In the morning Randolph stretched, scratched his side, and
rubbed his whiskered face. In the other room he could hear
Lori McLaughlin talking on the phone.

"... No, you listen to me, Karen, that's not going to happen, you understand? I won't stand still why you try that kind
of shit with me."

He got up and used the bathroom. When he stepped out,
McLaughlin was sitting on the edge of the bed in her cloth
robe, hunched forward, arms across her upper thighs like a
player waiting to get called back into the game.

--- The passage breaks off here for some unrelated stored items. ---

(* ===== verification/DecisionsRefine.v ===== *)
(** * Applying decisions refines the history

    Each applied decision extends the history of the store by one event whose
    effect on every key is that of the decision's mutations. *)

From S2P Require Export Decisions SequencerSpec MvccRange MvccCompact.

Local Open Scope Z_scope.

(** ** One mutation *)

Definition mutation_lease_ok (m : SequencerMutation) : Prop :=
  match m with
  | SmPut _ _ lease => in_i64 (default 0 lease)
  | _ => True
  end.

(** Keys and values whose lengths fit the change log. *)
Definition mutation_wf (m : SequencerMutation) : Prop :=
  match m with
  | SmPut key value _ =>
      in_u32 (Z.of_nat (length key)) /\ in_u32 (Z.of_nat (length value))
  | SmDelete key => in_u32 (Z.of_nat (length key))
  | SmDeleteRange _ _ => True
  end.

Definition mutation_encrypt_fails (s : MvccStorage) (m : SequencerMutation) (e : Error) : Prop :=
  match m with
  | SmPut key value _ => encrypt_value s (encode_kv_key key) value = Err e
  | _ => False
  end.

(** The range rows of a decision are rows of user keys inside the interval. *)
Lemma elem_of_decision_range_rows d start end_ ik v :
  (ik, v) ∈ decision_range_rows d start end_ <->
  exists k, ik = encode_kv_key k /\ tx_get d TABLE_KV ik = Some v /\ in_range start end_ k = true.
Proof.
  unfold decision_range_rows. destruct (bytes_eqb_spec end_ []) as [->|Hne].
  - rewrite elem_of_iter_range. unfold encode_kv_key. rewrite in_range_prefix_from, andb_true_iff.
    rewrite starts_with_spec. unfold in_range. split.
    + intros [Hv [[k ->] Hle]]. exists k. rewrite bytes_leb_app_r in Hle. by rewrite Hle.
    + intros (k & -> & Hv & Hle). rewrite andb_true_r in Hle. split; [done|].
      split; [by eexists|]. by rewrite bytes_leb_app_r.
  - fold (kv_rows d start end_). rewrite elem_of_kv_rows. setoid_rewrite in_range_spec.
    split; intros (k & ? & ? & Hk); exists k; (split; [done|]); (split; [done|]);
      [destruct Hk; by auto|by destruct Hk as [? [?|?]]].
Qed.

(** The loop is the range-delete loop, with the old values. *)
Lemma decision_delete_range_eq end_ ts rows d :
  delete_range_loop end_ ts rows d =
  ((decision_delete_range end_ ts rows d).1.*1, (decision_delete_range end_ ts rows d).2).
Proof.
  revert d. induction rows as [|[ik v] rows IH]; intros d; [done|]. simpl.
  destruct (decode_kv_key ik) as [k|]; [|apply IH]. destruct (_ && _); [done|].
  destruct (get_kv_metadata d k) as [m|]; [|apply IH]. destruct (deleted m); [apply IH|].
  rewrite IH. by destruct (decision_delete_range _ _ _ _).
Qed.

Section mutations.
  Context (s : MvccStorage) (comp rev : Z) (h : history) (t : EventType).
  Context (Hrev : in_u64 rev) (Hbar : rep_barrier s).

Abbreviation with_changes cs := (h ++ [pending rev t cs]).
Abbreviation rep d cs := (keys_rep s d comp rev (with_changes cs)).

(** What a mutation must do to the keys. *)
Definition mutation_effect (m : SequencerMutation) (cs cs' : list KeyValueChange) : Prop :=
  forall k, latest (with_changes (cs ++ cs')) k =
    default (latest (with_changes cs) k) (mutation_value k m).

Lemma latest_deletes cs ks k :
  latest (with_changes (cs ++ (delete_change <$> ks))) k =
  if decide (k ∈ ks) then None else latest (with_changes cs) k.
Proof.
  rewrite !latest_snoc. simpl. rewrite apply_changes_app. generalize (apply_changes k (latest h k) cs).
  induction ks as [|k' ks IH]; intros v; [done|]. rewrite fmap_cons. cbn [apply_changes foldl].
  fold (apply_changes k (apply_change k v (delete_change k')) (delete_change <$> ks)). rewrite IH.
  unfold apply_change, delete_change. cbn [ch_key ch_value].
  destruct (decide (k ∈ ks)) as [Hk|Hk]; [by rewrite decide_True by by right|].
  destruct (bytes_eqb_spec k' k) as [->|Hne]; [by rewrite decide_True by by left|].
  rewrite decide_False; [done|]. intros [->|?]%elem_of_cons; done.
Qed.

Lemma range_mutation_rep start end_ d cs ks d' :
  rep d cs -> decision_delete_range end_ rev (decision_range_rows d start end_) d = (ks, d') ->
  keys_only d d' /\ rep d' (cs ++ (delete_change <$> ks.*1)) /\
  mutation_effect (SmDeleteRange start end_) cs (delete_change <$> ks.*1) /\
  Forall (fun k => is_Some (latest (with_changes cs) k)) ks.*1 /\
  (length ks <= size d)%nat.
Proof using Hrev.
  intros Hk E. pose proof (decision_delete_range_eq end_ rev (decision_range_rows d start end_) d) as El.
  rewrite E in El. simpl in El.
  destruct (delete_range_loop_rep s comp rev h t Hrev end_ (decision_range_rows d start end_)
    d cs ks.*1 d' Hk) as (Eks & Ho & Hr); [| |done|].
  { rewrite Forall_forall. intros [ik v] (k & -> & _ & [_ ?]%in_range_spec)%elem_of_decision_range_rows.
    by exists k. }
  { apply sorted_rows_NoDup, iter_range_sorted. }
  assert (forall k, k ∈ ks.*1 <-> in_range start end_ k = true /\ is_Some (latest (with_changes cs) k)) as Hin.
  { intros k. rewrite Eks, list_elem_of_fmap. setoid_rewrite list_elem_of_omap. split.
    - intros ([k1 x] & -> & ([ik v] & (k2 & -> & Hv & Hr')%elem_of_decision_range_rows & Ep)).
      rewrite live_pair_encode in Ep. apply fmap_Some in Ep as (y & Hy & [= -> ->]). cbn [fst]. by rewrite Hy.
    - intros [Hr' [x Hx]]. destruct (latest_row _ _ _ _ _ _ _ Hk Hx) as [raw Hraw].
      exists (k, x). split; [done|]. exists (encode_kv_key k, raw).
      rewrite elem_of_decision_range_rows, live_pair_encode, Hx. split; [by exists k|done]. }
  split; [done|]. split; [done|]. split; [|split].
  - intros k. rewrite latest_deletes. simpl. destruct (decide (k ∈ ks.*1)) as [Hd|Hd].
    + apply Hin in Hd as [-> _]. done.
    + destruct (in_range start end_ k) eqn:Er; [|done]. simpl.
      apply eq_None_not_Some. intros Hs. apply Hd, Hin. done.
  - rewrite Forall_forall. intros k [_ ?]%Hin. done.
  - rewrite <-(length_fmap fst ks), Eks, length_fmap. etrans; [apply length_omap|].
    apply length_iter_range.
Qed.

Lemma live_key_wf cs k :
  Forall event_wf h -> Forall change_wf cs -> is_Some (latest (with_changes cs) k) ->
  change_wf (delete_change k).
Proof.
  intros Hw Hcs [x (e & c & He & Hc & <- & _)%latest_Some]. split; [|done]. simpl.
  apply elem_of_app in He as [He| ->%list_elem_of_singleton].
  - rewrite Forall_forall in Hw. destruct (Hw e He) as (_ & _ & Hf). rewrite Forall_forall in Hf.
    exact (proj1 (Hf c Hc)).
  - simpl in Hc. rewrite Forall_forall in Hcs. exact (proj1 (Hcs c Hc)).
Qed.

(** What the changes of a mutation are. *)
Record mutation_done (m : SequencerMutation) (cs cs' : list KeyValueChange) (d d' : db) : Prop := {
  md_only : keys_only d d';
  md_rep : rep d' (cs ++ cs');
  md_effect : mutation_effect m cs cs';
  md_wf : Forall event_wf h -> Forall change_wf cs -> mutation_wf m -> Forall change_wf cs';
  md_length : (length cs' <= S (size d))%nat;
  md_size : (size d <= size d')%nat }.

Lemma size_tx_insert tb k v d : (size d <= size (tx_insert tb k v d))%nat.
Proof. unfold tx_insert. rewrite map_size_insert. destruct (d !! (tb, k)); simpl; lia. Qed.

Lemma size_delete_range end_ rows d :
  (size d <= size (decision_delete_range end_ rev rows d).2)%nat.
Proof.
  revert d. induction rows as [|[ik v] rows IH]; intros d; [done|]. simpl.
  destruct (decode_kv_key ik) as [k|]; [|apply IH]. destruct (_ && _); [done|].
  destruct (get_kv_metadata d k) as [m|]; [|apply IH]. destruct (deleted m); [apply IH|].
  specialize (IH (insert_metadata k (meta_mark_deleted m rev) d)).
  destruct (decision_delete_range _ _ _ _) as [ks d1]. simpl in *.
  etrans; [apply size_tx_insert|exact IH].
Qed.

Lemma point_effect m key v cs c :
  point_key m = Some key -> ch_key c = key -> ch_value c = v ->
  (forall k, mutation_value k m = if bytes_eqb key k then Some v else None) ->
  mutation_effect m cs [c].
Proof.
  intros Hk <- <- Hm k. rewrite latest_pending_snoc, Hm. by destruct (bytes_eqb (ch_key c) k).
Qed.

Lemma delete_mutation_rep key d cs :
  rep d cs ->
  let d' := match get_kv_metadata d key with
            | Some m => if deleted m then d else insert_metadata key (meta_mark_deleted m rev) d
            | None => d
            end in
  mutation_done (SmDelete key) cs [delete_change key] d d'.
Proof using Hrev.
  intros Hk d'. pose proof (live_metadata _ _ _ _ _ _ (Hk key)) as Hlive.
  assert (mutation_effect (SmDelete key) cs [delete_change key]) as He
    by (by eapply (point_effect _ key None)).
  assert (Forall event_wf h -> Forall change_wf cs -> mutation_wf (SmDelete key) ->
    Forall change_wf [delete_change key]) as Hwf.
  { intros _ _ Hm. constructor; [|constructor]. split; [exact Hm|done]. }
  assert (forall m, get_kv_metadata d key = Some m -> deleted m = true ->
    latest (with_changes cs) key = None) as Habs.
  { intros m Hm Hd. apply eq_None_not_Some. intros Hs%Hlive. destruct Hs as (m' & ? & ?). congruence. }
  unfold d'. destruct (get_kv_metadata d key) as [m|] eqn:Em; [destruct (deleted m) eqn:Ed|].
  - split; try done; [|simpl; lia]. apply pending_delete_absent; [|done]. by eapply Habs.
  - split; try done; [auto with coord|by apply pending_tombstone|simpl; lia|apply size_tx_insert].
  - split; try done; [|simpl; lia]. apply pending_delete_absent; [|done].
    apply eq_None_not_Some. intros Hs%Hlive. by destruct Hs as (m' & ? & ?).
Qed.

Lemma decision_mutation_rep m d cs :
  mutation_lease_ok m -> rep d cs ->
  match decision_mutation s rev m d with
  | Ok ((cs', _), d') => mutation_done m cs cs' d d'
  | Err e => mutation_encrypt_fails s m e
  end.
Proof using Hrev Hbar.
  intros Hl Hk. destruct m as [key value lease|key|start end_]; cbn [decision_mutation].
  - destruct (encrypt_value s (encode_kv_key key) value) as [x|e] eqn:Ee; cbn [mbind result_bind];
      [|done].
    assert (write_key s key value (default 0 lease) rev d = Ok (insert_metadata key
      match get_kv_metadata d key with
      | Some m => meta_update m rev (default 0 lease)
      | None => meta_new_key rev (default 0 lease)
      end (tx_insert TABLE_KV (encode_kv_key key) x d))) as Hw.
    { unfold write_key. by rewrite Ee. }
    split.
    + by eapply keys_only_write_key.
    + by eapply pending_write.
    + by eapply (point_effect _ key (Some value)).
    + intros _ _ [? ?]. constructor; [|constructor]. by split.
    + simpl. lia.
    + etrans; [apply size_tx_insert|apply size_tx_insert].
  - by apply delete_mutation_rep.
  - destruct (decision_delete_range end_ rev (decision_range_rows d start end_) d) as [ks d'] eqn:E.
    destruct (range_mutation_rep start end_ d cs ks d' Hk E) as (Ho & Hr & He & Hlive & Hn).
    split; [done|done|done| | |].
    + intros Hw Hcs _. rewrite Forall_fmap. eapply Forall_impl; [exact Hlive|]. intros k Hs.
      by eapply live_key_wf.
    + rewrite !length_fmap. lia.
    + pose proof (size_delete_range end_ (decision_range_rows d start end_) d) as Hsz. by rewrite E in Hsz.
Qed.

(** All mutations of a decision. *)
Lemma decision_mutations_rep ms d cs :
  Forall mutation_lease_ok ms -> rep d cs ->
  match decision_mutations s rev ms d with
  | Ok ((cs', _), d') => keys_only d d' /\ rep d' (cs ++ cs') /\
      (forall k, latest (with_changes (cs ++ cs')) k = run_mutations k ms (latest (with_changes cs) k)) /\
      (Forall event_wf h -> Forall change_wf cs -> Forall mutation_wf ms -> Forall change_wf cs') /\
      (length cs' <= length ms * S (size d'))%nat /\ (size d <= size d')%nat
  | Err e => exists m, m ∈ ms /\ mutation_encrypt_fails s m e
  end.
Proof using Hrev Hbar.
  intros Hl. revert d cs. induction Hl as [|m ms Hm Hms IH]; intros d cs Hk; cbn [decision_mutations].
  { rewrite app_nil_r. by split_and!. }
  pose proof (decision_mutation_rep m d cs Hm Hk) as H1.
  destruct (decision_mutation s rev m d) as [[[cs1 rs1] d1]|e]; cbn [mbind result_bind].
  2:{ exists m. split; [by left|done]. }
  destruct H1 as [Ho Hr He Hw Hn Hsz]. specialize (IH d1 (cs ++ cs1) Hr).
  destruct (decision_mutations s rev ms d1) as [[[cs2 rs2] d2]|e]; cbn [mbind result_bind].
  2:{ destruct IH as (m' & ? & ?). exists m'. split; [by right|done]. }
  destruct IH as (Ho2 & Hr2 & He2 & Hw2 & Hn2 & Hsz2). rewrite <-app_assoc in Hr2, He2.
  split_and!; [by etrans|done| | | |lia].
  - intros k. rewrite He2, He. done.
  - intros Hh Hcs [Hm1 Hms1]%Forall_cons. assert (Forall change_wf cs1) by (by apply Hw).
    apply Forall_app. split; [done|]. apply Hw2; [done|by apply Forall_app|done].
  - rewrite length_app. simpl. lia.
Qed.

End mutations.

He sat next
her her, putting an arm around her shoulders.

"Can I help with anything?"

She made a sound in her throat. "I could lie to you and
tell you it's nothing," she began, "but you might as well know
now." She regarded him for a moment. "I was talking to my
wonderful ex-mother-in-law. A woman who would make Big
Bird slap the shit out of her." She chuckled scornfully.

"This involve a child?" he asked, having also noticed last
night an assortment of toys in a cardboard box in a corner of
the living room.

"Yes. My daughter Farley."

"Farley?"

"Jeff had a good buddy who lost his legs over there. She's just two and a half and, well, you can see I'm not exactly living
the O.C. lifestyle."

"Who is around here?" He gave her a squeeze.

She jutted her chin in a westerly direction. "Over in Rossmoor they are. Them and their wall."

"Screw'em," Randolph said. "They think they shit gold."

She snuggled closer to him, putting a hand on his thigh.
"Jeff's mother, Karen, has recently stepped up her alleged concern about how tough it is for me to feed and raise Farley on
my own. How she can provide for her and all that. Her third
husband, not Jeff's father, owned a firm that supplied some
kind of guidance system for missiles. Anyway, he dropped
dead of a stroke and left her sitting pretty in a mortgagefree McMansion in Irvine. That's where Farley is now." She
rubbed his thigh and, eyeing him, continued, "I didn't plan on
seducing you, Avery. But Karen suddenly showed up yesterday
when I went to pick up Farley from the sitter after work. And,
well, she demanded time with her granddaughter. She lords
it over me, what with her paying for the child care and other
things for Farley."

She scooted over to her pressboard nightstand, opened a
drawer, and took out a digital print. She handed it across to
Randolph, who smiled at the photo of a bright-eyed toddler
held aloft by her beaming mother. She took it back, lingered
on it, then returned it to the drawer.

"So I was just a way for you to blow off steam? A revenge
schtupp aimed at your mother-in-law?"

She shoved him playfully and clambered on top of him as
he lay on his back, wrapping her in his arms. "How observant
of you, Dr. Phil." They kissed eagerly as he undid her robe.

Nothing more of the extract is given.